(Dataset items)

(** * osbs.tekton: the watch engine, the pipeline-run controller and the pod
      log streamer, embedded as Rocq functions.

    Python values decoded from JSON are values of [json]; a Python exception
    is a value of [exn]; a method that talks to the cluster is a function
    over [world], the state of the conversation with the cluster (the
    replies still to come, the requests sent so far, the cached token, the
    sleeps taken and the clock).  [time.time()] gives a Python float: the
    readings of the clock are binary64 numbers, and the arithmetic on them is
    that of the machine.  A generator is run by a consumer that
    takes every value: what it yields is collected in order. *)

From Stdlib Require Import ZArith List String Ascii Bool Lia Floats.
From Stdlib Require Import Permutation Sorted.
Import ListNotations.
Local Open Scope string_scope.
Local Open Scope Z_scope.
Local Open Scope list_scope.
#[local] Set Warnings "-register-all".
#[local] Set Warnings "-abstract-large-number".
#[local] Set Warnings "-inexact-float".

(** ** Python exceptions and partial functions *)

(** [exc.cause] of an OsbsException, as far as the code inspects it. *)
Inductive cause : Type :=
| CauseConnectionError   (* requests.ConnectionError *)
| CauseTimeout           (* requests.Timeout *)
| CauseOther.

(** The exceptions the module raises, catches or lets through.  In
    osbs.exceptions, OsbsResponseException and OsbsAuthException are
    subclasses of OsbsException; [OsbsException] below stands for the base
    class and its network subclass, with the wrapped cause. *)
Inductive exn : Type :=
| KeyError (key : string)
| IndexError
| TypeError (what : string)
| AttributeError (what : string)
| ValueError
| OverflowError
| OsbsResponseException (status_code : Z)
| OsbsAuthException (message : string)
| OsbsException (message : string) (why : option cause)
| RequestsConnectionError   (* requests.exceptions.ConnectionError *)
| RequestsTimeout.          (* requests.exceptions.Timeout *)

Inductive py (A : Type) : Type :=
| Ok (a : A)
| Raise (e : exn).
Arguments Ok {A} a.
Arguments Raise {A} e.

Definition py_bind {A B} (m : py A) (k : A -> py B) : py B :=
  match m with
  | Ok a => k a
  | Raise e => Raise e
  end.

Notation "x <~ m ;; k" := (py_bind m (fun x => k))
  (at level 61, m at next level, right associativity).

(** ** JSON documents as Python sees them *)

(** A dict keeps its insertion order, hence the association list; every key
    occurs once in a dict, and [assoc] returns its value. *)
Inductive json : Type :=
| JNull                                  (* None *)
| JBool (b : bool)
| JNum (n : Z)
| JStr (s : string)
| JArr (items : list json)
| JObj (fields : list (string * json)).

Fixpoint assoc {V} (k : string) (m : list (string * V)) : option V :=
  match m with
  | [] => None
  | (k', v) :: rest => if String.eqb k' k then Some v else assoc k rest
  end.

(** [m[k] = v] on a dict: the value is replaced in place, a new key goes last. *)
Fixpoint dict_set {V} (k : string) (v : V) (m : list (string * V)) : list (string * V) :=
  match m with
  | [] => [(k, v)]
  | (k', v') :: rest =>
      if String.eqb k' k then (k, v) :: rest else (k', v') :: dict_set k v rest
  end.

(** [j == s] for a str [s]. *)
Definition json_eq_str (j : json) (s : string) : bool :=
  match j with
  | JStr t => String.eqb t s
  | _ => false
  end.

(** [j == 0]: a bool is an int in Python, so [False == 0] holds. *)
Definition json_eq_zero (j : json) : bool :=
  match j with
  | JNum n => Z.eqb n 0
  | JBool b => negb b
  | _ => false
  end.

(** Truth value of a Python object, as [if x] and [not x] test it. *)
Definition truthy (j : json) : bool :=
  match j with
  | JNull => false
  | JBool b => b
  | JNum n => negb (Z.eqb n 0)
  | JStr s => negb (String.eqb s "")
  | JArr l => match l with [] => false | _ => true end
  | JObj m => match m with [] => false | _ => true end
  end.

(** [j[k]] with a str key. *)
Definition getitem (j : json) (k : string) : py json :=
  match j with
  | JObj m => match assoc k m with
              | Some v => Ok v
              | None => Raise (KeyError k)
              end
  | JArr _ => Raise (TypeError "list indices must be integers or slices, not str")
  | JStr _ => Raise (TypeError "string indices must be integers")
  | _ => Raise (TypeError "object is not subscriptable")
  end.

(** [j[0]]. *)
Definition getfirst (j : json) : py json :=
  match j with
  | JArr (x :: _) => Ok x
  | JArr [] => Raise IndexError
  | JStr (String c _) => Ok (JStr (String c ""))
  | JStr EmptyString => Raise IndexError
  | JObj _ => Raise (KeyError "0")
  | _ => Raise (TypeError "object is not subscriptable")
  end.

(** [j.get(k, default)]. *)
Definition dict_get (j : json) (k : string) (default : json) : py json :=
  match j with
  | JObj m => Ok (match assoc k m with Some v => v | None => default end)
  | _ => Raise (AttributeError "get")
  end.

(** [j.items()] and [j.values()]. *)
Definition dict_items (j : json) : py (list (string * json)) :=
  match j with
  | JObj m => Ok m
  | _ => Raise (AttributeError "items")
  end.

Definition dict_values (j : json) : py (list json) :=
  match j with
  | JObj m => Ok (map snd m)
  | _ => Raise (AttributeError "values")
  end.

(** [k in j] for a str [k]: key of a dict, element of a list, substring of a
    str; the other values are not containers. *)
Definition py_in (k : string) (j : json) : py bool :=
  match j with
  | JObj m => Ok (match assoc k m with Some _ => true | None => false end)
  | JArr l => Ok (existsb (fun x => json_eq_str x k) l)
  | JStr s => Ok (match index 0 k s with Some _ => true | None => false end)
  | _ => Raise (TypeError "argument is not iterable")
  end.

Fixpoint chars (s : string) : list json :=
  match s with
  | EmptyString => []
  | String c rest => JStr (String c "") :: chars rest
  end.

(** [for x in j]: the elements of a list, the keys of a dict, the characters
    of a str. *)
Definition py_iter (j : json) : py (list json) :=
  match j with
  | JArr l => Ok l
  | JObj m => Ok (map (fun kv => JStr (fst kv)) m)
  | JStr s => Ok (chars s)
  | _ => Raise (TypeError "object is not iterable")
  end.

(** [any(f(x) for x in l)]: stops at the first true, or at the first raise. *)
Fixpoint py_any {A} (f : A -> py bool) (l : list A) : py bool :=
  match l with
  | [] => Ok false
  | x :: rest => b <~ f x ;; if (b : bool) then Ok true else py_any f rest
  end.

(** ** What the module takes from libraries

    json.loads/json.dumps, str(), datetime.strptime(...).timestamp(),
    urllib's urlparse(...).fragment and parse_qs, and
    osbs.kerberos_ccache.kerberos_ccache_init are not code of this module;
    every function below is defined for any implementation of them. *)
Class Externals : Type := {
  json_loads : string -> py json;
  json_dumps : json -> string;
  py_str : json -> string;
  strptime_timestamp : string -> py Z;
  urlparse_fragment : string -> string;
  parse_qs : string -> list (string * list string);
  kerberos_ccache_init : string -> string -> option string -> py unit
}.

(** ** The conversation with the cluster *)

Inductive verb : Type := GET | POST | PUT | PATCH | DELETE.

(** [urljoin(base, path + "?" + urlencode(query))], kept as its three parts. *)
Record url : Type := Url {
  base : string;
  path : string;
  query : list (string * json)
}.

Record request : Type := Request {
  rq_verb : verb;
  rq_url : url;
  rq_headers : list (string * string);
  rq_verify_ssl : bool;
  rq_kwargs : list (string * json)
}.

(** One line of a streamed body, with what the two decodings used by the
    module give on it: [json.loads(line.decode(guess_json_utf(line)))] and
    [line.decode('utf-8')]. *)
Record line : Type := Line {
  raw : string;
  loads : py json;
  utf8 : py string
}.

(** A response of osbs_http.HttpSession: [body_json] is the outcome of
    [response.json()], [iter_lines] the lines [response.iter_lines()] gives
    and [iter_end] the exception that ends the iteration, if one does. *)
Record response : Type := Response {
  status_code : Z;
  headers : list (string * string);
  content : string;
  content_utf8 : py string;       (* content.decode('utf-8') *)
  body_json : py json;
  iter_lines : list line;
  iter_end : option exn
}.

Record world : Type := World {
  replies : list (py response);   (* outcome of each session call to come *)
  sent : list request;            (* the session calls made, oldest first *)
  token : option string;          (* self.token *)
  slept : list Z;                 (* arguments of time.sleep, oldest first *)
  clock : nat -> float;           (* successive readings of time.time() *)
  ticks : nat                     (* readings taken so far *)
}.

(** A method call: it ends with a value of [A] or an exception, and leaves
    the world changed. *)
Definition io (A : Type) : Type := world -> py A * world.

Definition ret {A} (a : A) : io A := fun w => (Ok a, w).

Definition raise {A} (e : exn) : io A := fun w => (Raise e, w).

Definition lift {A} (r : py A) : io A := fun w => (r, w).

Definition bind {A B} (m : io A) (k : A -> io B) : io B :=
  fun w =>
    match m w with
    | (Ok a, w1) => k a w1
    | (Raise e, w1) => (Raise e, w1)
    end.

Notation "x <- m ;; k" := (bind m (fun x => k))
  (at level 61, m at next level, right associativity).
Notation "m ;;; k" := (bind m (fun _ => k))
  (at level 61, right associativity).

(** A generator run to its end: the values it yields, in order, then how
    it ends. *)
Definition gen (Y A : Type) : Type := world -> list Y * py A * world.

(** A session call: the request is recorded and the next reply is its
    outcome; a world with no reply left refuses the connection. *)
Definition session (rq : request) : io response :=
  fun w =>
    let w' := fun rest =>
      World rest (sent w ++ [rq]) (token w) (slept w) (clock w) (ticks w) in
    match replies w with
    | [] => (Raise RequestsConnectionError, w' [])
    | r :: rest => (r, w' rest)
    end.

Definition sleep (secs : Z) : io unit :=
  fun w => (Ok tt,
            World (replies w) (sent w) (token w) (slept w ++ [secs]) (clock w) (ticks w)).

(** [time.time()]: the next reading of the clock. *)
Definition reading (w : world) : float := clock w (ticks w).

Definition tick (w : world) : world :=
  World (replies w) (sent w) (token w) (slept w) (clock w) (S (ticks w)).

Definition time_time : io float := fun w => (Ok (reading w), tick w).

Definition get_token : io (option string) :=
  fun w => (Ok (token w), w).

Definition set_token (t : string) : io unit :=
  fun w => (Ok tt,
            World (replies w) (sent w) (Some t) (slept w) (clock w) (ticks w)).

(** How a loop body leaves: on to the next item with the loop's variables,
    or out of the enclosing function with a value. *)
Inductive flow (S R : Type) : Type :=
| Next (s : S)
| Return (r : R).
Arguments Next {S R} s.
Arguments Return {S R} r.

(** ** Module constants *)

Definition WATCH_RETRY_SECS : Z := 5.
Definition WATCH_RETRY : nat := 20.
Definition MAX_BAD_RESPONSES : nat := 20.

Definition WAIT_RETRY_SECS : Z := 5.
Definition WAIT_RETRY_HOURS : nat := 5.
Definition WAIT_RETRY : nat :=
  Nat.div (WAIT_RETRY_HOURS * 3600) (Z.to_nat WAIT_RETRY_SECS).

Definition API_VERSION : string := "tekton.dev/v1beta1".

(** [check_response]: anything but 200 (ok) and 201 (created) raises. *)
Definition check_response (r : response) : io unit :=
  if orb (Z.eqb (status_code r) 200) (Z.eqb (status_code r) 201)
  then ret tt
  else raise (OsbsResponseException (status_code r)).

(** Truth value of an attribute that is None or a str. *)
Definition given (o : option string) : bool :=
  match o with
  | Some s => negb (String.eqb s "")
  | None => false
  end.

Definition some_or_empty (o : option string) : string :=
  match o with Some s => s | None => "" end.

Definition lower_ascii (c : ascii) : ascii :=
  let n := nat_of_ascii c in
  if andb (Nat.leb 65 n) (Nat.leb n 90) then ascii_of_nat (n + 32) else c.

Fixpoint lower (s : string) : string :=
  match s with
  | EmptyString => EmptyString
  | String c rest => String (lower_ascii c) (lower rest)
  end.

(** [r.headers[name]]: header names compare without case. *)
Fixpoint header (name : string) (hs : list (string * string)) : option string :=
  match hs with
  | [] => None
  | (k, v) :: rest =>
      if String.eqb (lower k) (lower name) then Some v else header name rest
  end.

(** ** class Openshift *)

Module Openshift.

(** The attributes of an Openshift object once constructed; [self.token],
    which the token exchange assigns, lives in the world. *)
Record t : Type := Make {
  os_api_url : string;
  os_oauth_url : string;
  namespace : string;
  verify_ssl : bool;
  use_auth : bool;
  use_kerberos : bool;
  username : option string;
  password : option string;
  client_cert : option string;
  client_key : option string;
  kerberos_keytab : option string;
  kerberos_principal : option string;
  kerberos_ccache : option string;
  ca : option string
}.

Section Methods.
Context {L : Externals}.
Variable self : t.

Exercise:
Give back, verbatim, the lines from the top of the entries above through the line containing "Local Open Scope Z_scope.".

Task output:
(** * osbs.tekton: the watch engine, the pipeline-run controller and the pod
      log streamer, embedded as Rocq functions.

    Python values decoded from JSON are values of [json]; a Python exception
    is a value of [exn]; a method that talks to the cluster is a function
    over [world], the state of the conversation with the cluster (the
    replies still to come, the requests sent so far, the cached token, the
    sleeps taken and the clock).  [time.time()] gives a Python float: the
    readings of the clock are binary64 numbers, and the arithmetic on them is
    that of the machine.  A generator is run by a consumer that
    takes every value: what it yields is collected in order. *)

From Stdlib Require Import ZArith List String Ascii Bool Lia Floats.
From Stdlib Require Import Permutation Sorted.
Import ListNotations.
Local Open Scope string_scope.
Local Open Scope Z_scope.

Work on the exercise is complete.